Verbal rental agreements – what to watch out for

Even though most of us are highly particular when it comes to signing a rental contract for a new apartment, some tenancies are still arranged on the basis of a verbal agreement. Here’s what you need to be aware of when it comes to verbal rental agreements.

The Swiss Code of Obligations does not stipulate the form that rental contracts must take, i.e. they may also be concluded verbally, whether in the form of a handshake or agreed over the phone. Even such a basic statement as this is not strictly necessary as a rental agreement may also be agreed implicitly. We talk about an implicit tenancy when a tenant has lived in a rental property for a long period, during which time they have paid rent that the landlord has tacitly accepted. Such behaviour on the part of both the tenant and the landlord is conclusive evidence that a rental agreement exists between them.

Verbal rental agreements – what to watch out for
A handshake is fine – but a written contract is better.

General conditions that apply to verbal rental agreements

As with any agreement, even a verbal one, you need to be aware of a few things in order to avoid surprises down the line. Thus, both sides should agree unanimously on the general conditions governing the tenancy agreement (the property that is the subject of the tenancy, the start date of the tenancy, the amount of the rent and, if applicable, the deposit, the situation regarding the use of other spaces such as the cellar, attic or car park?).

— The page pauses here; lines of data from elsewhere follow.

(* ===== verification/EventList.v ===== *)
(** * EventList: the intrusive linked list of the event buffer
    (opendnp3/outstation/event/List.h)

    A doubly linked list whose nodes live in one array, with a free list of the
    unused nodes.  A pointer to a node is the node's position in the array, and
    [None] is the null pointer; using a null or foreign pointer has no result.

    [holds l items] says that the list [l] is well formed and contains exactly
    [items], each value with the position of its node. *)

From S2P Require Import Prelude.
From stdpp Require Import list.

(** ** Data *)

Record Node (T : Type) := mkNode { value : T; prev : option nat; next : option nat }.

Arguments mkNode {T}.

Arguments value {T}.

Arguments prev {T}.

Arguments next {T}.

Record Lst (T : Type) := mkLst {
  underlying : list (Node T);
  head : option nat;
  tail : option nat;
  free : option nat;
  size : Z
}.

Arguments mkLst {T}.

Arguments underlying {T}.

Arguments head {T}.

Arguments tail {T}.

Arguments free {T}.

Arguments size {T}.

(** ** Operations *)

Module Lst.
Section Operations.
Context {T : Type}.

Definition Capacity (l : Lst T) : nat := length (underlying l).

Definition IsFull (l : Lst T) : bool := match free l with None => true | Some _ => false end.

(** [p->next = q] *)
Definition set_next (p : nat) (q : option nat) (nodes : list (Node T)) : option (list (Node T)) :=
  n ← nodes !! p; Some (<[p := mkNode (value n) (prev n) q]> nodes).

(** [p->prev = q] *)
Definition set_prev (p : nat) (q : option nat) (nodes : list (Node T)) : option (list (Node T)) :=
  n ← nodes !! p; Some (<[p := mkNode (value n) q (next n)]> nodes).

Definition Link (first second : option nat) (nodes : list (Node T)) : option (list (Node T)) :=
  nodes ← match first with Some p => set_next p second nodes | None => Some nodes end;
  match second with Some p => set_prev p first nodes | None => Some nodes end.

(** The loop of [Initialize] from index [i] on, for [count] more nodes. *)
Fixpoint Initialize_loop (count i : nat) (nodes : list (Node T)) : option (list (Node T)) :=
  match count with
  | O => Some nodes
  | S count => nodes ← Link (Some (i - 1)) (Some i) nodes; Initialize_loop count (S i) nodes
  end.

(** The constructor: [dflt] is the value-initialised element. *)
Definition init (dflt : T) (maxSize : nat) : option (Lst T) :=
  let nodes := replicate maxSize (mkNode dflt None None) in
  if maxSize =? 0 then Some (mkLst nodes None None None 0)
  else
    nodes ← Initialize_loop (maxSize - 1) 1 nodes;
    Some (mkLst nodes None None (Some 0) 0).

Definition Insert (v : T) (left right : option nat) (l : Lst T) : option (Lst T * option nat) :=
  match free l with
  | None => Some (l, None)
  | Some new_node =>
      n ← underlying l !! new_node;
      let nodes := <[new_node := mkNode v (prev n) (next n)]> (underlying l) in
      let size := u32 (size l + 1) in
      nodes ← Link left (Some new_node) nodes;
      nodes ← Link (Some new_node) right nodes;
      let head := match left with None => Some new_node | Some _ => head l end in
      let tail := match right with None => Some new_node | Some _ => tail l end in
      Some (mkLst nodes head tail (next n) size, Some new_node)
  end.

Definition Add (v : T) (l : Lst T) : option (Lst T * option nat) := Insert v (tail l) None l.

Definition Remove (node : nat) (l : Lst T) : option (Lst T) :=
  n ← underlying l !! node;
  let head := if decide (Some node = head l) then next n else head l in
  let tail := if decide (Some node = tail l) then prev n else tail l in
  nodes ← Link (prev n) (next n) (underlying l);
  nodes ← set_prev node None nodes;
  nodes ← Link (Some node) (free l) nodes;
  Some (mkLst nodes head tail (Some node) (u32 (size l - 1))).

(** [node->value] and the assignment to it. *)
Definition get_value (node : nat) (l : Lst T) : option T := n ← underlying l !! node; Some (value n).

Definition set_value (node : nat) (v : T) (l : Lst T) : option (Lst T) :=
  n ← underlying l !! node;
  Some (mkLst (<[node := mkNode v (prev n) (next n)]> (underlying l)) (head l) (tail l) (free l) (size l)).

(** [Iterator::Next]: the node returned and the iterator after it. *)
Definition Next (l : Lst T) (current : option nat) : option (option nat * option nat) :=
  match current with
  | None => Some (None, None)
  | Some p => n ← underlying l !! p; Some (Some p, next n)
  end.

(** No loop over a list makes more rounds than the array has nodes. *)
Definition fuel_for (l : Lst T) : nat := S (length (underlying l)).

(** [Iterator::Find]: the iterator stops at the element found. *)
Fixpoint Find_loop (fuel : nat) (matches : T -> bool) (l : Lst T) (current : option nat)
    : option (option nat) :=
  match current with
  | None => Some None
  | Some p =>
      match fuel with
      | O => None
      | S fuel =>
          n ← underlying l !! p;
          if matches (value n) then Some (Some p) else Find_loop fuel matches l (next n)
      end
  end.

Definition Find (matches : T -> bool) (l : Lst T) (current : option nat) : option (option nat) :=
  Find_loop (fuel_for l) matches l current.

(** [ForeachWhile]: the callback may change the element it is given and the
    state [W] it captures. *)
Fixpoint ForeachWhile_loop {W} (fuel : nat) (select : T -> SM W (T * bool)) (iter : option nat) (l : Lst T)
    : SM W (Lst T) :=
  match iter with
  | None => mret l
  | Some p =>
      match fuel with
      | O => undefined
      | S fuel =>
          n ← lift (underlying l !! p);
          '(v, result) ← select (value n);
          l ← lift (set_value p v l);
          if (result : bool) then ForeachWhile_loop fuel select (next n) l else mret l
      end
  end.

Definition ForeachWhile {W} (select : T -> SM W (T * bool)) (l : Lst T) : SM W (Lst T) :=
  ForeachWhile_loop (fuel_for l) select (head l) l.

Definition Foreach {W} (action : T -> SM W T) (l : Lst T) : SM W (Lst T) :=
  ForeachWhile_loop (fuel_for l) (fun v => v ← action v; mret (v, true)) (head l) l.

(** [RemoveAll]: the iterator has moved past a node before it is removed. *)
Fixpoint RemoveAll_loop {W} (fuel : nat) (matches : T -> SM W bool) (current iter : option nat)
    (l : Lst T) (count : Z) : SM W (Lst T * Z) :=
  match current with
  | None => mret (l, count)
  | Some p =>
      match fuel with
      | O => undefined
      | S fuel =>
          v ← lift (get_value p l);
          m ← matches v;
          if (m : bool) then
            '(current, iter) ← lift (Next l iter);
            l ← lift (Remove p l);
            RemoveAll_loop fuel matches current iter l (u32 (count + 1))
          else
            '(current, iter) ← lift (Next l iter);
            RemoveAll_loop fuel matches current iter l count
      end
  end.

Definition RemoveAll {W} (matches : T -> SM W bool) (l : Lst T) : SM W (Lst T * Z) :=
  '(current, iter) ← lift (Next l (head l));
  RemoveAll_loop (fuel_for l) matches current iter l 0.

End Operations.
End Lst.

(** ** Well-formed lists *)

Section Chains.
Context {T : Type}.
Implicit Types (nodes : list (Node T)) (items : list (nat * T)).

Definition first_id items (q : option nat) : option nat :=
  match items with [] => q | (i, _) :: _ => Some i end.

Fixpoint last_id (p : option nat) items : option nat :=
  match items with [] => p | (i, _) :: items => last_id (Some i) items end.

(** The nodes of [items] are chained in both directions, between [p] and [q]. *)
Fixpoint seg nodes (p : option nat) items (q : option nat) : Prop :=
  match items with
  | [] => True
  | (i, v) :: items => nodes !! i = Some (mkNode v p (first_id items q)) /\ seg nodes (Some i) items q
  end.

(** The nodes [ids] are chained forwards. *)
Fixpoint free_seg nodes (ids : list nat) : Prop :=
  match ids with
  | [] => True
  | i :: ids => (exists n, nodes !! i = Some n /\ next n = hd_error ids) /\ free_seg nodes ids
  end.

Lemma first_id_app a b q : first_id (a ++ b) q = first_id a (first_id b q).
Proof. by destruct a as [|[]]. Qed.

Lemma last_id_app a b p : last_id p (a ++ b) = last_id (last_id p a) b.
Proof. revert p. induction a as [|[i v] a IH]; intros p; cbn; [done|apply IH]. Qed.

Lemma last_id_elem p items : last_id p items = p \/ exists i, last_id p items = Some i /\ i ∈ items.*1.
Proof.
  revert p. induction items as [|[i v] items IH]; intros p; cbn; [by left|right].
  destruct (IH (Some i)) as [->|(j & -> & Hj)]; eexists; (split; [done|]); [left|by right].
Qed.

Lemma seg_app nodes p a b q :
  seg nodes p (a ++ b) q <-> seg nodes p a (first_id b q) /\ seg nodes (last_id p a) b q.
Proof.
  revert p. induction a as [|[i v] a IH]; intros p; cbn; [tauto|].
  rewrite first_id_app, IH. tauto.
Qed.

Lemma seg_frame nodes nodes' p items q :
  (forall i, i ∈ items.*1 -> nodes' !! i = nodes !! i) -> seg nodes p items q -> seg nodes' p items q.
Proof.
  revert p. induction items as [|[i v] items IH]; intros p Hf; cbn; [done|intros [Hi Hs]].
  split; [rewrite Hf by left; done|]. apply IH; [|done]. intros j Hj. apply Hf. by right.
Qed.

Lemma free_frame nodes nodes' ids :
  (forall i, i ∈ ids -> next <$> nodes' !! i = next <$> nodes !! i) -> free_seg nodes ids -> free_seg nodes' ids.
Proof.
  induction ids as [|i ids IH]; intros Hf; cbn; [done|intros [(n & Hn & Hx) Hs]].
  split; [|apply IH; [intros; apply Hf; by right|done]].
  specialize (Hf i ltac:(left)). rewrite Hn in Hf. destruct (nodes' !! i) as [n'|] eqn:Hn'; [|done].
  injection Hf as Hf. exists n'. by rewrite Hf.
Qed.

(** Re-targeting one pointer of a node leaves every other node alone. *)
Lemma set_next_spec nodes i n q :
  nodes !! i = Some n -> Lst.set_next i q nodes = Some (<[i := mkNode (value n) (prev n) q]> nodes).
Proof. unfold Lst.set_next. by intros ->. Qed.

Lemma set_prev_spec nodes i n q :
  nodes !! i = Some n -> Lst.set_prev i q nodes = Some (<[i := mkNode (value n) q (next n)]> nodes).
Proof. unfold Lst.set_prev. by intros ->. Qed.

All aspects that are not explicitly discussed are subject to the provisions of the Swiss Code of Obligations (Art. 253-273(c)). This has its advantages for the tenant: if payments for additional costs have not been agreed, these must be covered by the landlord as they are not stipulated in the Swiss Code of Obligations either.

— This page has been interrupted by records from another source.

(** Taking an event out of both lists. *)
Lemma represents_remove caps l a x b ev ty :
  represents caps l (a ++ x :: b) ->
  Lst.Remove (i_event x) (events l) = Some ev ->
  Lst.Remove (i_typed x) (GetList (q_type (i_evt x)) l) = Some ty ->
  represents caps
    (set_list (q_type (i_evt x)) ty (set_events ev (set_counters
       (EventClassCounters.OnRemove (counters l) (q_clazz (i_evt x)) (q_state (i_evt x))) l)))
    (a ++ b).
Proof.
  intros R Hev Hty. pose proof (represents_few _ _ _ R) as Hfew. destruct R as [He Ht Hc Hr Hcaps].
  rewrite map_app in He. cbn [map] in He.
  destruct (Remove_spec _ _ _ _ _ He) as (ev' & Hev' & Hh & Hcap). rewrite Hev in Hev'. injection Hev' as <-.
  pose proof (Ht (q_type (i_evt x))) as Htx. rewrite of_type_app, of_type_cons, decide_True, map_app in Htx by done.
  destruct (Remove_spec _ _ _ _ _ Htx) as (ty' & Hty' & Hht & Hcapt). rewrite Hty in Hty'. injection Hty' as <-.
  split.
  - cbn. by rewrite map_app.
  - intros t. rewrite GetList_set_list. case_decide as Hd.
    + subst t. by rewrite of_type_app, map_app.
    + rewrite GetList_set_events, GetList_set_counters. specialize (Ht t).
      rewrite of_type_app, of_type_cons, decide_False in Ht by congruence. by rewrite of_type_app.
  - cbn. rewrite Hc, !queue_app. cbn. apply OnRemove_counters. by rewrite queue_app in Hfew.
  - change (Lst.Capacity ev = room caps). congruence.
  - intros t. rewrite GetList_set_list. case_decide as Hd.
    + subst t. by rewrite Hcapt.
    + by rewrite GetList_set_events, GetList_set_counters.
Qed.

Lemma remove_first_split t a x b :
  Forall (fun y => q_type (i_evt y) <> t) a -> q_type (i_evt x) = t ->
  remove_first (is_type t) (queue (a ++ x :: b)) = queue (a ++ b).
Proof.
  intros Ha Hx. induction Ha as [|y a Hy Ha IH]; cbn; unfold is_type in *.
  - by rewrite bool_decide_true.
  - rewrite bool_decide_false by done. unfold queue in *. cbn. by rewrite IH.
Qed.

Lemma make_space_spec caps l items t :
  represents caps l items -> (0 < length (of_type t items))%nat ->
  exists l' items', EventUpdate.make_space t l = Some l' /\ represents caps l' items' /\
    queue items' = remove_first (is_type t) (queue items) /\
    S (length (of_type t items')) = length (of_type t items).
Proof.
  intros R Hlen. destruct (of_type t items) as [|x r] eqn:Hof; [cbn in Hlen; lia|].
  destruct (of_type_split _ _ _ _ Hof) as (a & b & -> & Ha & -> & Hx). subst t.
  pose proof (r_typed _ _ _ R (q_type (i_evt x))) as Ht. rewrite Hof in Ht. cbn [map] in Ht.
  unfold EventUpdate.make_space. rewrite (holds_head _ _ Ht). cbn [first_id typed_item mbind option_bind].
  rewrite (get_typed _ _ _ _ _ R). cbn [typed_item snd record mbind option_bind].
  rewrite (get_event _ _ _ _ _ R). cbn [event_item snd clazz state mbind option_bind].
  pose proof (r_events _ _ _ R) as He. rewrite map_app in He. cbn [map] in He.
  destruct (Remove_spec _ _ _ _ _ He) as (ev & Hev & _ & _). cbn [events set_counters]. rewrite Hev.
  cbn [mbind option_bind]. rewrite GetList_set_events, GetList_set_counters.
  destruct (Remove_spec _ [] _ _ _ Ht) as (ty & Hty & _ & _). rewrite Hty. cbn [mbind option_bind].
  eexists _, (a ++ b). split; [done|]. split; [by apply represents_remove|]. split; [by rewrite remove_first_split|].
  by rewrite of_type_app, (of_type_none _ a) by done.
Qed.

(** Adding an event when there is room for it. *)
Lemma add_spec caps l items t (e : Event M) :
  represents caps l items -> (length (of_type t items) < caps t)%nat ->
  exists l' x,
    EventUpdate.append t e l = Some l' /\
    represents caps l' (items ++ [x]) /\ i_evt x = of_event t e.
Proof.
  intros R Hroom. pose proof (represents_room _ _ _ _ R Hroom) as Hall. destruct R as [He Ht Hc Hr Hcaps].
  set (rec := mkEventRecord (ev_index e) (ev_clazz e) unselected None None).
  assert (Hfe : Lst.IsFull (events l) = false).
  { rewrite (holds_full _ _ He), bool_decide_false; [done|]. rewrite length_map. lia. }
  destruct (Add_spec _ _ rec He Hfe) as (ev & i & Hadd & Hev & Hni & Hcap). unfold EventUpdate.append. fold rec. rewrite Hadd.
  cbn [mbind option_bind]. assert (Hft : Lst.IsFull (GetList t l) = false).
  { rewrite (holds_full _ _ (Ht t)), bool_decide_false; [done|]. rewrite length_map, Hcaps. lia. }
  destruct (Add_spec _ _ (mkTypedEventRecord (ev_value e) (ev_variation e) (ev_variation e) (Some i)) (Ht t) Hft)
    as (ty & j & -> & Hty & _ & Hcapt). cbn [mbind option_bind].
  rewrite (holds_get _ _ i rec Hev) by (apply elem_of_app; right; left). cbn [mbind option_bind].
  destruct (holds_set _ _ _ _ (set_storage t (Some j) rec) _ Hev) as (ev' & -> & Hev' & Hcap'). cbn [mbind option_bind].
  set (x := mkItem i j (of_event t e)). eexists _, x. split; [done|]. split; [|done].
  assert (Hqx : q_type (i_evt x) = t) by done.
  assert (Hfew : few (queue (items ++ [x]))).
  { destruct Hev as (_ & _ & _ & _ & _ & _ & _ & _ & Hb). pose proof (holds_length _ _ Hev') as H.
    unfold few, queue, Lst.Capacity in *. repeat (rewrite length_map in * || rewrite length_app in *). cbn [length] in *. lia. }
  split.
  - cbn. by rewrite map_app.
  - intros t'. rewrite GetList_set_counters, GetList_set_list, of_type_app, of_type_cons, map_app, Hqx. case_decide.
    + by subst t'.
    + rewrite GetList_set_events. cbn [of_type List.filter map]. by rewrite app_nil_r.
  - cbn. rewrite Hc, queue_app. apply (OnAdd_counters (queue items) (of_event t e)); [|done]. by rewrite queue_app in Hfew.
  - change (Lst.Capacity ev' = room caps). congruence.
  - intros t'. rewrite GetList_set_counters, GetList_set_list. case_decide; [subst t'|rewrite GetList_set_events]; congruence.
Qed.

(** [Update] implements [Queue.update]. *)
Lemma Update_spec caps l items t (e : Event M) :
  represents caps l items ->
  exists l' items', EventUpdate.Update t e l = Some (l', (update (Z.of_nat (caps t)) t e (queue items)).2) /\
    represents caps l' items' /\ queue items' = (update (Z.of_nat (caps t)) t e (queue items)).1.
Proof.
  intros R. unfold EventUpdate.Update, update. rewrite (r_caps _ _ _ R).
  destruct (Nat.eqb_spec (caps t) 0) as [H0|H0].
  { rewrite H0. by exists l, items. }
  rewrite (proj2 (Z.eqb_neq _ _)) by lia.
  rewrite (holds_full _ _ (r_typed _ _ _ R t)), length_map, (r_caps _ _ _ R), <- of_type_count.
  pose proof (represents_types _ _ _ t R) as Hle.
  destruct (decide (length (of_type t items) = caps t)) as [Hfull|Hnf].
  - rewrite bool_decide_true, (proj2 (Z.eqb_eq _ _)) by (done || lia).
    destruct (make_space_spec _ _ _ t R ltac:(lia)) as (l1 & items1 & -> & R1 & Hq1 & Hlen1). cbn [mbind option_bind].
    destruct (add_spec _ _ _ t e R1 ltac:(lia)) as (l2 & x & Hadd & R2 & Hx).
    exists l2, (items1 ++ [x]). split; [|split; [done|]].
    + by rewrite Hadd.
    + cbn [fst]. by rewrite queue_app, Hq1, <- Hx.
  - rewrite bool_decide_false, (proj2 (Z.eqb_neq _ _)) by (done || lia). cbn [mbind option_bind].
    destruct (add_spec _ _ _ t e R ltac:(lia)) as (l2 & x & Hadd & R2 & Hx).
    exists l2, (items ++ [x]). split; [|split; [done|]].
    + by rewrite Hadd.
    + cbn [fst]. by rewrite queue_app, <- Hx.
Qed.

End Updating.

(** ** Selecting events *)

Section Selecting.
Context {M : Type}.
Import Queue EventLists.
Implicit Types (x : Item M) (items a b : list (Item M)) (l : EventLists M) (qs : list (Queued M)).

Lemma select_first_none P f max qs : max <= 0 -> select_first (M := M) P f max qs = (qs, 0).
Proof.
  intros Hm. induction qs as [|q qs IH]; [done|]. cbn.
  rewrite (proj2 (Z.ltb_ge 0 max)), andb_false_r, IH by done. done.
Qed.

How do you terminate a verbal agreement?

As in the case of written rental contracts, the minimum notice period for terminating a verbal rental agreement is three months. Unless the parties have verbally agreed otherwise, the termination date is the next customary date in the relevant locality.

The termination procedure itself is the same as for a written contract: for the termination to be legally valid, the landlord must use an official, approved form. Tenants should be aware that, even where the landlord has followed the correct termination procedure, a tenant can appeal to the local arbitration authority if the ending of the tenancy is likely to cause him or her significant difficulties. The tenant is required by law to terminate a rental agreement in writing. Verbal termination is not legally binding.

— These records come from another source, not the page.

(* ===== verification/RequestSpecs.v ===== *)
(** * RequestSpecs: what the handlers of requests do

    Every handler of [RequestHandlers] runs without undefined behaviour on every
    request, and what it may do to the state and to the outside is described:
    which calls are made, and what is written into the response. *)

From S2P Require Import Prelude Slices Serialization LinkFrame AppHeader Objects ObjectParser HeaderWriter HeaderRoundtrip EventList EventBuffer EventSpec EventProps EventWriters EventResponse OutstationState RequestHandlers.
From Stdlib Require Import ZifyNat.

Open Scope Z_scope.

(** ** Computations *)

Section Computations.

Lemma wp_on {W S A} (get_part : W -> S) (set_part : S -> W -> W) (m : SM S A) w Q :
  wp (on get_part set_part m) w Q <-> wp m (get_part w) (fun a s => Q a (set_part s w)).
Proof. unfold wp, on. destruct (m (get_part w)) as [[s a]|]; done. Qed.

Lemma wp_lift {W A} (o : option A) (w : W) Q : wp (lift o) w Q <-> exists a, o = Some a /\ Q a w.
Proof.
  unfold wp, lift. destruct o as [a|]; cbn [mbind option_bind]; [|by split; [|intros (? & ? & ?)]]. split; [eauto|]. by intros (? & [= ->] & ?).
Qed.

Lemma wp_lift_some {W A} (o : option A) a (w : W) Q : o = Some a -> Q a w -> wp (lift o) w Q.
Proof. intros. apply wp_lift. eauto. Qed.

Context {W : Type} `{Environment W}.

Lemma wp_ask {A} (f : W -> A * W) o Q : (forall a w, Q a (mkOutside w (calls o))) -> wp (ask f) o Q.
Proof. intros HQ. unfold wp, ask. destruct (f (world o)). apply HQ. Qed.

Lemma wp_call_out {A} c (f : Call -> W -> A * W) o Q :
  (forall a w, Q a (mkOutside w (calls o ++ [c]))) -> wp (call_out c f) o Q.
Proof. intros HQ. unfold wp, call_out. destruct (f c (world o)). apply HQ. Qed.

Lemma wp_call_answered {A} c (f : W -> A * W) o Q :
  (forall a w, Q a (mkOutside w (calls o ++ [c a]))) -> wp (call_answered c f) o Q.
Proof. intros HQ. unfold wp, call_answered. destruct (f (world o)). apply HQ. Qed.

Lemma wp_tell c o Q : (forall w, Q tt (mkOutside w (calls o ++ [c]))) -> wp (tell c) o Q.
Proof. intros HQ. apply HQ. Qed.

End Computations.

(** ** Running a handler on the objects of a request *)

Section Runs.
Context {L : Type} (ProcessHeader : Header -> Z -> option (SM L IINField)) (allow : Z -> GroupVariation.t -> QualifierCode -> bool).
(** What holds after some headers. *)
Context (Inv : list Header -> L -> Prop).

(** What a header does, after the headers [hs]. *)
Definition step_ok (hs : list Header) (h : Header) (n : Z) (l : L) : Prop :=
  match ProcessHeader h n with
  | Some m => wp m l (fun _ l' => Inv (hs ++ [h]) l')
  | None => Inv (hs ++ [h]) l
  end.

(** All headers of the request, or none. *)
Definition handled (settings : ParserSettings) (objects : RSlice) (hs : list Header) (result : ParseResult) : Prop :=
  (result = OK -> decoded settings objects = Some (hs, OK) /\ Forall header_ok hs /\
     forallb (fun h => allow (headerIndex (record_of h)) (enum_of (record_of h)) (GetQualifierCode (record_of h))) hs = true) /\
  (result <> OK -> hs = []).

Section Numbered.
Context (Hstep : forall hs h n l, Inv hs l -> header_ok h -> headerIndex (record_of h) = u32 (Z.of_nat (length hs)) ->
  allow (headerIndex (record_of h)) (enum_of (record_of h)) (GetQualifierCode (record_of h)) = true -> step_ok hs h n l).

Lemma deliver_wp hs hs0 h0 :
  Forall header_ok hs -> numbered (u32 (Z.of_nat (length hs0))) hs -> forallb (allowed (APDUHandler.handler ProcessHeader allow)) hs = true ->
  Inv hs0 (local h0) -> exists h1, deliver (APDUHandler.handler ProcessHeader allow) hs h0 = Some h1 /\ Inv (hs0 ++ hs) (local h1).
Proof.
  revert hs0 h0. induction hs as [|h hs IH]; intros hs0 h0 Hok Hnum Hall Hi; cbn [deliver].
  { exists h0. by rewrite app_nil_r. }
  apply Forall_cons_1 in Hok as [Hh Hok]. cbn [forallb] in Hall. apply andb_prop in Hall as [Ha Hall]. destruct Hnum as [Hn0 Hnum].
  pose proof (Hstep hs0 h (numTotalHeaders h0) (local h0) Hi Hh Hn0 Ha) as Hs. unfold step_ok in Hs.
  assert (Ho : exists h1, APDUHandler.OnHeader ProcessHeader h h0 = Some h1 /\ Inv (hs0 ++ [h]) (local h1)).
  { unfold APDUHandler.OnHeader. destruct (ProcessHeader h _) as [m|].
    - apply wp_run in Hs as (l' & r & -> & Hi'). cbn [mbind option_bind]. by eexists.
    - cbn. by eexists. }
  destruct Ho as (h1 & Ho & Hi1). cbn [OnHeader APDUHandler.handler]. rewrite Ho. cbn [mbind option_bind].
  destruct (IH (hs0 ++ [h]) h1 Hok) as (h2 & Hd & Hi2); [|done..|exists h2; by rewrite <- app_assoc in Hi2].
  rewrite length_app, Nat2Z.inj_add. unfold u32 in *. by rewrite <- Zplus_mod_idemp_l.
Qed.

Verbal rental agreements – what to watch out for
Best all round: the good old written rental contract.

Advantages of a written rental contract

Although a verbal rental agreement might be easier and involve far less annoying red tape, it also has important disadvantages. In the case of a dispute, conditions agreed verbally can be difficult, or even impossible, to prove. As a tenant, you should ensure that you have proof of any agreed arrangements to avoid such awkward situations. For example, you could get the key facts of a verbal rental agreement put in writing, or you could take someone with you to witness the negotiation of the verbal agreement. Thus, in the event of a dispute, the agreed conditions can be proved to the arbitration authority or before a court. Of course, it is always possible that the witness will no longer remember all the details after a certain period of time and so will lose credibility.

A written contract, or one that has been confirmed in writing, is therefore always recommended to ensure that your legal position is secure.